(Saved entries)
+++++

(* ===== verification/Prelude.v ===== *)
(** * Flux broker: a verification library

    Flux is an event-streaming broker in Go (src/core): clients produce to and
    consume from partitioned topics over a line protocol; brokers replicate
    partitions from leader to followers; consumer groups share the partitions of a
    topic and commit offsets. This library translates the broker into definitions
    that run, and proves what makes it correct.

    ** The program's parts and where they are modelled

    - internal/protocol/protocol.go: request lines and responses. Protocol.v.
    - internal/config/config.go: settings from the environment. Config.v.
    - internal/replication/manager.go: leader offset, high watermark and in-sync
      replicas of each partition, the [acks=all] wait. Replication.v (Module
      [Replication]); an operation under the mutex is one step.
    - internal/replication/worker.go: the follower's fetch, apply, acknowledge
      cycle. Worker.v, against the two Go interfaces ([Transport], [ReplicaStorage])
      as records of operations: the cycle is specified for every implementation of
      them, and EndToEnd.v puts in the real ones.
    - internal/replication/tcp_transport.go: the transport of that cycle over the
      line protocol. TcpTransport.v.
    - internal/controlplane: metadata and its store (metadata.go, store.go,
      raft_store.go) in ControlPlane.v, where the Go interface is the class
      [MetadataStore] with its laws and the in-memory store an instance; the
      controller (controller.go) in Controller.v, proved against the class.
    - internal/coordinator: partition assignment in Assignors.v, consumer groups
      (group.go) in Groups.v, committed offsets (offset.go, coordinator.go) in
      Offsets.v, their JSON files with save faults in Persist.v.
    - internal/storage/storage.go: names and lines of the files in StorageCodec.v,
      the data directory with its faults in FileSystem.v, the operations in
      Storage.v (Module [Storage]); theorems in StorageLog.v, StorageRecovery.v
      (the invariant between memory and disk), StorageDurability.v (appends and
      restarts keep it) and StorageContract.v (what follows for callers).
    - internal/broker/broker.go: the composition of the components. Broker.v.
    - internal/broker/cluster_runtime.go: the background loop that aligns roles,
      steps follower workers and fails over. Cluster.v.
    - internal/network/handler.go: every command, and the connection loop.
      Handler.v.
    - cmd/broker/main.go: start-up, the accept loop, and the interleaving of
      connections and runtime ticks. Process.v.
    Prelude.v holds what all share (results, panics, [int] arithmetic, times,
    nested maps, the iteration order of Go maps, tactics); GoStrings.v the string,
    strconv, fmt and bufio functions the code uses.

    ** How they interact

    main loads a configuration, builds a broker, starts its runtime and accepts
    connections. A request goes through the handler to the broker's components:
    PRODUCE ensures the topic's metadata, appends to the log and tells the
    replication manager; CONSUME reads the log up to the high watermark; group
    commands go to the coordinator, admin commands to the controller. Followers run
    workers whose transport sends BROKER_FETCH and BROKER_REPLICA_ACK to the
    leader's handlers and which append to the local log. EndToEnd.v puts a leader
    and a follower together over a network that fails at will.

    ** What the theorems show

    - Replication: a successful [acks=all] wait means enough replicas hold the
      record (Replication.v); the bounds between high watermark, leader offset and
      followers hold in every reachable state; the wait ends in time; the watermark
      never recedes with zero lag allowed, and can otherwise. A follower cycle
      appends consecutive records only and acknowledges exactly what it appended
      (Worker.v). End to end (EndToEnd.v), for values the wire format carries: both
      logs are windows of one history at the same offsets, an in-sync follower has
      everything up to the high watermark, and over a working network, from a leader
      whose retention has removed nothing, the follower catches up.
    - Storage: produce and replicated append extend the log at the next offset, a
      replayed or premature replicated append changes nothing, a restart rebuilds every log and next offset, size retention brings a partition
      under its limit and drops no segment needlessly; log lines and file names
      round-trip and corruption is detected; what happens on disk failures and to
      lines too long for the scanner.
    - Groups and offsets: every partition has exactly one owner among the members;
      stale members and generations are fenced; silent members are expelled by
      whatever operation comes next; state survives restarts and torn saves; only validated commits move offsets.
    - Control plane: elections and health sweeps refine simple per-entry
      specifications; replaying the accepted commands gives the state; failover
      leaves no partition with the failed broker; first use of a topic gives every
      partition a live leader.
    - Requests and the process: consumers see committed records only; responses
      answer the lines of their own connection in order; all component invariants
      hold in every state of the process, whatever clients send, whichever file or
      network operations fail (BrokerInvariant.v, Process.v).
    Where the code does not do what it means to, a theorem shows it: a negative
    offset stops the process, a value with a comma never reaches a follower intact,
    broker 0 never follows, mirror files come back as topics, oversized records hide
    later ones, and a torn write makes the next acknowledged record unreadable.

    ** Conventions and bounds

    - [int] is [Z] with explicit wrap-around ([int_add], [int_sub], [int_mul]);
      times are nanoseconds since year 1, durations saturate as in Go.
    - A Go error is a [Failure] with its message, a run-time panic is [Panics].
    - Clock readings are arguments, or ticks of the world of FileSystem.v.
    - The order of a Go map iteration is the class [MapOrder]; theorems hold for
      every order.
    - Fuel: splitting a string of n bytes takes at most n+1 pieces; printing a
      number at most its bit length of digits; a retention loop removes one segment
      per round and gets as many rounds as there are segments. Waits run over an
      explicit list of rounds, and [WaitForAckAll_returns] bounds how many are used.
    - Parameters: Unicode case tables ([UnicodeCase]), strconv's error texts, the
      JSON encoding ([Json], [JsonLaws]), the network ([Network]).
    - Storage theorems about restarts assume a disk on which no call fails
      ([calm]), topic names without "-segment-" or a "-replica" suffix ([real]), and
      values without line breaks of less than 65,000 bytes ([value_ok]).
    - The end-to-end replication theorems assume the same of both brokers, and
      further that the topic name is a word that does not read like a field of a
      fetch response ([clean_topic]) and that values are ASCII without blanks and
      without commas ([clean_value]); PRODUCE itself accepts any value. Catching up
      also needs a leader that holds its whole log ([complete]).
    - sort.Slice and sort.Strings are stable sorts here. Go's need not be, which
      makes a difference only for entries with equal keys, and the broker writes no
      two files with the same topic, partition and segment.
    - Milliseconds since 1970 ([UnixMilli]) are not wrapped: they fit an [int64] for
      every date within 292 million years.

    ** Not modelled

    - Logging (output only) and the TypeScript and Python client SDKs.
    - Interleaving inside a request: requests and ticks are atomic steps, except
      that other connections act on the replication manager during an [acks=all]
      wait.
    - Loss of written but unsynced bytes in a machine crash; path separators in
      topic names; the Go scheduler, timers and channels beyond the order of events.

    ** Plan

    Further crash points of the storage, the fsync policies, age retention,
    the index files, produce with [acks=all] composed with the followers' cycles,
    and two leaders after a failover. *)

From Stdlib Require Export ZArith Lia Ascii String.
From stdpp Require Export gmap strings list fin_maps sorting.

+++++

Activity:
Only the lines above starting with the one with "(** * Flux broker: a verification library" and going through the one with "that run, and" are to be copied, word for word and with both ends kept.

Completed task:
(** * Flux broker: a verification library

    Flux is an event-streaming broker in Go (src/core): clients produce to and
    consume from partitioned topics over a line protocol; brokers replicate
    partitions from leader to followers; consumer groups share the partitions of a
    topic and commit offsets. This library translates the broker into definitions
    that run, and proves what makes it correct.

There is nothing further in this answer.